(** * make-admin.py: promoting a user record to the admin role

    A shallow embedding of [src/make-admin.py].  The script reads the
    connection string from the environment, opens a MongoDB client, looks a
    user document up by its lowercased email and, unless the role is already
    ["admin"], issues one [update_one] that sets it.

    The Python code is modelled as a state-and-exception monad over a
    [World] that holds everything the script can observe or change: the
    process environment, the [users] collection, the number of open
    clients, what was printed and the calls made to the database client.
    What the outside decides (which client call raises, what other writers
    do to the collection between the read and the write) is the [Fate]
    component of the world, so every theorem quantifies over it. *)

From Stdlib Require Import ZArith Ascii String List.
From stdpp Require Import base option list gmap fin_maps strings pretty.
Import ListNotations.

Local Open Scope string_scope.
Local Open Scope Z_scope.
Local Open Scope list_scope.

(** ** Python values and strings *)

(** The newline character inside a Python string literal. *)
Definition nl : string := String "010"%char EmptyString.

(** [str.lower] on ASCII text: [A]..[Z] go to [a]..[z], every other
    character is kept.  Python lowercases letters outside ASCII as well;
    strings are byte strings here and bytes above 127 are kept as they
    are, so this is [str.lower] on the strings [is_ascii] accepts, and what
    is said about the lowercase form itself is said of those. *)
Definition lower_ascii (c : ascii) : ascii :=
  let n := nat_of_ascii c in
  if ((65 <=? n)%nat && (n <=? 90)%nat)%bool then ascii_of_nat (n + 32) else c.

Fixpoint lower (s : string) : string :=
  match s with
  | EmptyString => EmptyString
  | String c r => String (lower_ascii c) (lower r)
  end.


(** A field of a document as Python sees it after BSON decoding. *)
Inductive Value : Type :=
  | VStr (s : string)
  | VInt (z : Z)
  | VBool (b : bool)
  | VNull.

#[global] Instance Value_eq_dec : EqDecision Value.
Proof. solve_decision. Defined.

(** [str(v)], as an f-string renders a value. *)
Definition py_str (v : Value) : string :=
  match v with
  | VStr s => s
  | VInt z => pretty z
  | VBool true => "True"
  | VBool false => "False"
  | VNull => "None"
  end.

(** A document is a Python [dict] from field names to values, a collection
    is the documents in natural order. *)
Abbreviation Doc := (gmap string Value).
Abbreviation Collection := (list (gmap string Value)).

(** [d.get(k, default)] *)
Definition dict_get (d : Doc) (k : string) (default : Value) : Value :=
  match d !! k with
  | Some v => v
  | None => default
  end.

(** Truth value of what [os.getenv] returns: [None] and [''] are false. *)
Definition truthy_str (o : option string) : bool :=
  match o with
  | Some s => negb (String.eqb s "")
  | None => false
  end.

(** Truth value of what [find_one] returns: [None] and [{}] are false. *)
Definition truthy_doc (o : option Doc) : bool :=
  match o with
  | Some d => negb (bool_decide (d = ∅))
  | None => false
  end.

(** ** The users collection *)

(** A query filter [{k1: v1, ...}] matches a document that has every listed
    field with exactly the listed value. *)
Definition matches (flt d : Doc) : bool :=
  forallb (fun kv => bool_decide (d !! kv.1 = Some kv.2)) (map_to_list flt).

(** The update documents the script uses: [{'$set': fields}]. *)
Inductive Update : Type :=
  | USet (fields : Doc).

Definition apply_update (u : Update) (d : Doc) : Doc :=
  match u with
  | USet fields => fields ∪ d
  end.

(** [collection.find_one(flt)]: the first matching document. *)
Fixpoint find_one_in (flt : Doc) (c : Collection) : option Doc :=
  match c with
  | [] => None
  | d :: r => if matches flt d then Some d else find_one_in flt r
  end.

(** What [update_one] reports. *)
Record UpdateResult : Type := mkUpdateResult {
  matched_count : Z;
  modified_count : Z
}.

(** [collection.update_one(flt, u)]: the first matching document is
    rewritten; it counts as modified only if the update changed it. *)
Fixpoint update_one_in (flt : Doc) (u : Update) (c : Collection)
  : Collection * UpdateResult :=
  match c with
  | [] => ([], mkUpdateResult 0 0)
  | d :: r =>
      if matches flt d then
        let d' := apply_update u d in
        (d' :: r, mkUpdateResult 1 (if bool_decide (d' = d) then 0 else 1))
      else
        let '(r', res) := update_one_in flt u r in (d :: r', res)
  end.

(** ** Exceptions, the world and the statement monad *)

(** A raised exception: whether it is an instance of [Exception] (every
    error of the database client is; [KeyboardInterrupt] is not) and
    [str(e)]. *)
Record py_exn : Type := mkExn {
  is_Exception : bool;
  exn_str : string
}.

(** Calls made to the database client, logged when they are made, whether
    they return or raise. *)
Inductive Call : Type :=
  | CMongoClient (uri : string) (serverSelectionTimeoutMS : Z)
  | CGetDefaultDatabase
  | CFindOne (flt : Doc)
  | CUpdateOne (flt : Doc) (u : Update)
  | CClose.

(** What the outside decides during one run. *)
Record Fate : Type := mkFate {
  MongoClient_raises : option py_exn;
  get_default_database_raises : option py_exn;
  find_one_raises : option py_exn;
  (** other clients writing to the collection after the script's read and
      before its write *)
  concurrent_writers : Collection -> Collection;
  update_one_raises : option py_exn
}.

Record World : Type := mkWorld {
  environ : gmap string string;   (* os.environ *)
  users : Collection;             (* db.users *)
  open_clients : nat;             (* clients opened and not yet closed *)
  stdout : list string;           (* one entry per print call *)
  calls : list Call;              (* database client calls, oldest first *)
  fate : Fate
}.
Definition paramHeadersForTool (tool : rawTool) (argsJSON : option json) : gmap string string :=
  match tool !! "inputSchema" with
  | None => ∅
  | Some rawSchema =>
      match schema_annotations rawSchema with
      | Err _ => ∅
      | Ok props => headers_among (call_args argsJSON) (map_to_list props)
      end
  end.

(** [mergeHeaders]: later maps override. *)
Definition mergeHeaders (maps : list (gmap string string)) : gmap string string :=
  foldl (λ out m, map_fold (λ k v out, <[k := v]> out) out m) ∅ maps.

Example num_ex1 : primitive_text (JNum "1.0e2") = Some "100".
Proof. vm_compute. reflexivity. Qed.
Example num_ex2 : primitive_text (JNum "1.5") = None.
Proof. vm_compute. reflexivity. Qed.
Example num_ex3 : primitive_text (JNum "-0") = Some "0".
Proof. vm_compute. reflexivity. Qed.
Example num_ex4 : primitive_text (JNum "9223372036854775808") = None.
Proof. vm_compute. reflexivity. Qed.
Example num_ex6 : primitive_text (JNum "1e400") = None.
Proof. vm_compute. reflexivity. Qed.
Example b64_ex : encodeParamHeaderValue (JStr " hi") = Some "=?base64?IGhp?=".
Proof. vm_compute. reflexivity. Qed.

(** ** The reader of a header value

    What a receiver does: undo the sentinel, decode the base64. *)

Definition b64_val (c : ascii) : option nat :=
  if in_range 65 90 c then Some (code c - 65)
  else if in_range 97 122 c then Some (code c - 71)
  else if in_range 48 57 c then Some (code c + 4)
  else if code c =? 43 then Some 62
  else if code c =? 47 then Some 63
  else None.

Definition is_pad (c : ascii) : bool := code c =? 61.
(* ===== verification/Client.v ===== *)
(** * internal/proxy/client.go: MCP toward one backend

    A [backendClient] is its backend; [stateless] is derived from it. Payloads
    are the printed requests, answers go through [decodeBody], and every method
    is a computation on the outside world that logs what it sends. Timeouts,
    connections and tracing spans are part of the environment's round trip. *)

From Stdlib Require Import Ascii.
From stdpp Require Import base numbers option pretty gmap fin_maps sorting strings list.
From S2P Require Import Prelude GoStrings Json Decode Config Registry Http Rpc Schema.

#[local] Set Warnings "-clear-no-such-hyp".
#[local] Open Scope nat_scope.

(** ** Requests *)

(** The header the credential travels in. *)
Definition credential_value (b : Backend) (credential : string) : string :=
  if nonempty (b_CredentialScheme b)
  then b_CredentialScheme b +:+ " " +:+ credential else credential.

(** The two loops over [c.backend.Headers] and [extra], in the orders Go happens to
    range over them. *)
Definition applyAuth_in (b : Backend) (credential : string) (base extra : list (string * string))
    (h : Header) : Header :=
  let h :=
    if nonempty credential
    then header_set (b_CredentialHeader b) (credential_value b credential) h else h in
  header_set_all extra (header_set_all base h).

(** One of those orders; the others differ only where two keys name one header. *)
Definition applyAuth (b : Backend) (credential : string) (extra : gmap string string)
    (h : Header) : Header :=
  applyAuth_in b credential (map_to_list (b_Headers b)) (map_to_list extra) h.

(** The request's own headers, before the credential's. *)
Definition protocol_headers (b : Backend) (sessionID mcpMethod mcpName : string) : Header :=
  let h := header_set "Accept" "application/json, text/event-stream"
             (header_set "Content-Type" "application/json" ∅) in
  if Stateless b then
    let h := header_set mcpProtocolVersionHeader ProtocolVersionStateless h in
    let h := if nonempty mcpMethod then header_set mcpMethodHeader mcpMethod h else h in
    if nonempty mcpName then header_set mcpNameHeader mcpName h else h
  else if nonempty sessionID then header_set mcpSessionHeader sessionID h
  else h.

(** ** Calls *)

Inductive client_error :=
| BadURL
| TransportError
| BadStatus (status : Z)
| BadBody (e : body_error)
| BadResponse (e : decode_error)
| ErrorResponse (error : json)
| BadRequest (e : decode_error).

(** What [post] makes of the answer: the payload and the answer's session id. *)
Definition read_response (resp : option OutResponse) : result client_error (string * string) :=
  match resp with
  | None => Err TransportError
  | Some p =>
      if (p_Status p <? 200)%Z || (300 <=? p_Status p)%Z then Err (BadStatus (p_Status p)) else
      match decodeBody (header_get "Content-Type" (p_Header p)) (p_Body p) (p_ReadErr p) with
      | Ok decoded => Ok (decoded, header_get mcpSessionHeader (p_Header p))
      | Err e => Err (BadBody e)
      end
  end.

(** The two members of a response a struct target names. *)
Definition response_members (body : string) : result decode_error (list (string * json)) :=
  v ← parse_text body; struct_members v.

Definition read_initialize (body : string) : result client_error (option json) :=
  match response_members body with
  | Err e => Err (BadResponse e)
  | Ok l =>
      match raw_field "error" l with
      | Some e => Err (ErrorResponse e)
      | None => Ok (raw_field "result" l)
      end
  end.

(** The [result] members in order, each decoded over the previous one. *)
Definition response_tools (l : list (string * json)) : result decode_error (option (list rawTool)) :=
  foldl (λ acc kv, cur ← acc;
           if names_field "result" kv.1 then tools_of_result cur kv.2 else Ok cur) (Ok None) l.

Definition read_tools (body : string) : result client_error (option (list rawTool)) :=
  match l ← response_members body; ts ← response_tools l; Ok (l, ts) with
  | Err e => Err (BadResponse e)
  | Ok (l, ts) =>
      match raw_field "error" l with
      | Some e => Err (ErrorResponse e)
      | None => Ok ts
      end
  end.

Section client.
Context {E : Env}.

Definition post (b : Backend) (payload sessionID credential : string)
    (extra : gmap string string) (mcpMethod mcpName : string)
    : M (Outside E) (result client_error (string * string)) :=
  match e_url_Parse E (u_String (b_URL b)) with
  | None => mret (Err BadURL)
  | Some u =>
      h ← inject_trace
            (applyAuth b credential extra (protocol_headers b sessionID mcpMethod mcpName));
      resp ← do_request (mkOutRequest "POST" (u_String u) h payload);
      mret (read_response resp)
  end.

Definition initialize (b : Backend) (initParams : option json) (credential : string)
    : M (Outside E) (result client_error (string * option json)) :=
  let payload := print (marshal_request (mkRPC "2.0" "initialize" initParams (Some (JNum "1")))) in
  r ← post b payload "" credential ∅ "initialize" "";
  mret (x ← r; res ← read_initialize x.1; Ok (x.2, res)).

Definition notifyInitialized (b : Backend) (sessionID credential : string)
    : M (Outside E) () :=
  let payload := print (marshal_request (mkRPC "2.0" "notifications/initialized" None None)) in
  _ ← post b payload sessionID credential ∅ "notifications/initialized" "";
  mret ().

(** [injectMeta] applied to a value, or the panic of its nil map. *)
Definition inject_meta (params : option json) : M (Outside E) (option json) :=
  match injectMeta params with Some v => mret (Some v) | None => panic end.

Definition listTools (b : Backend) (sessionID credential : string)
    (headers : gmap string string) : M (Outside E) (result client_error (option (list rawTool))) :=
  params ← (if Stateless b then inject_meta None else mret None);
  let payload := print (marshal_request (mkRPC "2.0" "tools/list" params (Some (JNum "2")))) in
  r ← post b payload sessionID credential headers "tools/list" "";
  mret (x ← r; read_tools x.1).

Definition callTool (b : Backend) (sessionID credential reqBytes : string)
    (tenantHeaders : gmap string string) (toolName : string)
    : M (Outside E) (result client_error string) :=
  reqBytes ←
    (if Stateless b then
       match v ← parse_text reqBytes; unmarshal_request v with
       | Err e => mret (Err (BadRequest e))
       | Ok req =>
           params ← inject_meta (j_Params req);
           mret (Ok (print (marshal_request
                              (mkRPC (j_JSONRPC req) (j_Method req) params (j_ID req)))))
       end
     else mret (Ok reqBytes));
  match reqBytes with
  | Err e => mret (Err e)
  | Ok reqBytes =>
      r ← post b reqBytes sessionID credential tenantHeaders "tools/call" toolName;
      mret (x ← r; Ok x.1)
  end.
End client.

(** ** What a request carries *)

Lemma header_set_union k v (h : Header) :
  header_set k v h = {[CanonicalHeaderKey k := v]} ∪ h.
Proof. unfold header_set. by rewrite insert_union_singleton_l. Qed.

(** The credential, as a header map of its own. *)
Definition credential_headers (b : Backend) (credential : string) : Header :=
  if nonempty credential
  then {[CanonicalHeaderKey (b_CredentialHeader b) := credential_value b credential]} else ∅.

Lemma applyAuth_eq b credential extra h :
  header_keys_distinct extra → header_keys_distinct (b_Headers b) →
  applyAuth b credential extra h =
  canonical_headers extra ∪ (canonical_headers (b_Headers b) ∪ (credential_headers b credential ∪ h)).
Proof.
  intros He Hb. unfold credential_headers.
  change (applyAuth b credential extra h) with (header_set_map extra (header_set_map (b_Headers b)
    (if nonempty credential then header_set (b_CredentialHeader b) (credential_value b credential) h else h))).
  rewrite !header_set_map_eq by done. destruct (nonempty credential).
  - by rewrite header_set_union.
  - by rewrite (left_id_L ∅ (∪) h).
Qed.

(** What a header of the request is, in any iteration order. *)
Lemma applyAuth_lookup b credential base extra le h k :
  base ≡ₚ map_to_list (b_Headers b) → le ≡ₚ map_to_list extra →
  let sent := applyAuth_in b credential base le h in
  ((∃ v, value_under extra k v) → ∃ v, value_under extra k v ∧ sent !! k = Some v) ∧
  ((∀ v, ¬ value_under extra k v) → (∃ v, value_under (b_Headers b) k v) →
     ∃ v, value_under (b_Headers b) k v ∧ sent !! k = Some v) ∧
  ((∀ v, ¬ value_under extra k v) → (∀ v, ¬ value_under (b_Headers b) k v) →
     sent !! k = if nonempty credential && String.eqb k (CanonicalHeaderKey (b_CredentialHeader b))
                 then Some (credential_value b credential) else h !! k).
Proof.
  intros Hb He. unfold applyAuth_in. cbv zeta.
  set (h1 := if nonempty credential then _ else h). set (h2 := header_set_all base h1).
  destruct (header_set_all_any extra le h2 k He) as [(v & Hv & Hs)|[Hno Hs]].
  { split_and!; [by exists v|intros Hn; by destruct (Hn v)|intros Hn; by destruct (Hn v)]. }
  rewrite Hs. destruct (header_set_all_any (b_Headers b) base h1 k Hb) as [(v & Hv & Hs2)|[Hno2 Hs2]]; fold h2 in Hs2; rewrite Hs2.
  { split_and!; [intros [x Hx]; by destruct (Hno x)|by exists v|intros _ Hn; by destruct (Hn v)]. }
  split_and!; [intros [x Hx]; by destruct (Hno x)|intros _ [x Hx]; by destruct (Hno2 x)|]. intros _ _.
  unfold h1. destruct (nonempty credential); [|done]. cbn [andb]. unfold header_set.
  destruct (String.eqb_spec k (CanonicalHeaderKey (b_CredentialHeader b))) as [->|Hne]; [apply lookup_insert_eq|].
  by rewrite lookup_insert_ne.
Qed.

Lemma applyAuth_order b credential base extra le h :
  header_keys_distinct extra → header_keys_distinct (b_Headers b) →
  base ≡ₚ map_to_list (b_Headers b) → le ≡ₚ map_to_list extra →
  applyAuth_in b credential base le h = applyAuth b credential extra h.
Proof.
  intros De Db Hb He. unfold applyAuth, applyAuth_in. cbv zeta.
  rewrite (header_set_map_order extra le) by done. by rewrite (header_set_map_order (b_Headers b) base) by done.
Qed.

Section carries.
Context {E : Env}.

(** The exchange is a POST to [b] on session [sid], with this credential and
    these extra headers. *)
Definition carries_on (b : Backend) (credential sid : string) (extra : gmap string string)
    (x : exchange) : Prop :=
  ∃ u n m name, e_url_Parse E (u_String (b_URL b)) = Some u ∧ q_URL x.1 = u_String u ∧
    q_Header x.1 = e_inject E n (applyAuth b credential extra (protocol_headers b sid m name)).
________________
Using the records above, output exactly the lines from the first through the line that contains "(** ** Python values and strings *)", with both of those included.

### Your solution:
(** * make-admin.py: promoting a user record to the admin role

    A shallow embedding of [src/make-admin.py].  The script reads the
    connection string from the environment, opens a MongoDB client, looks a
    user document up by its lowercased email and, unless the role is already
    ["admin"], issues one [update_one] that sets it.

    The Python code is modelled as a state-and-exception monad over a
    [World] that holds everything the script can observe or change: the
    process environment, the [users] collection, the number of open
    clients, what was printed and the calls made to the database client.
    What the outside decides (which client call raises, what other writers
    do to the collection between the read and the write) is the [Fate]
    component of the world, so every theorem quantifies over it. *)

From Stdlib Require Import ZArith Ascii String List.
From stdpp Require Import base option list gmap fin_maps strings pretty.
Import ListNotations.

Local Open Scope string_scope.
Local Open Scope Z_scope.
Local Open Scope list_scope.

(** ** Python values and strings *)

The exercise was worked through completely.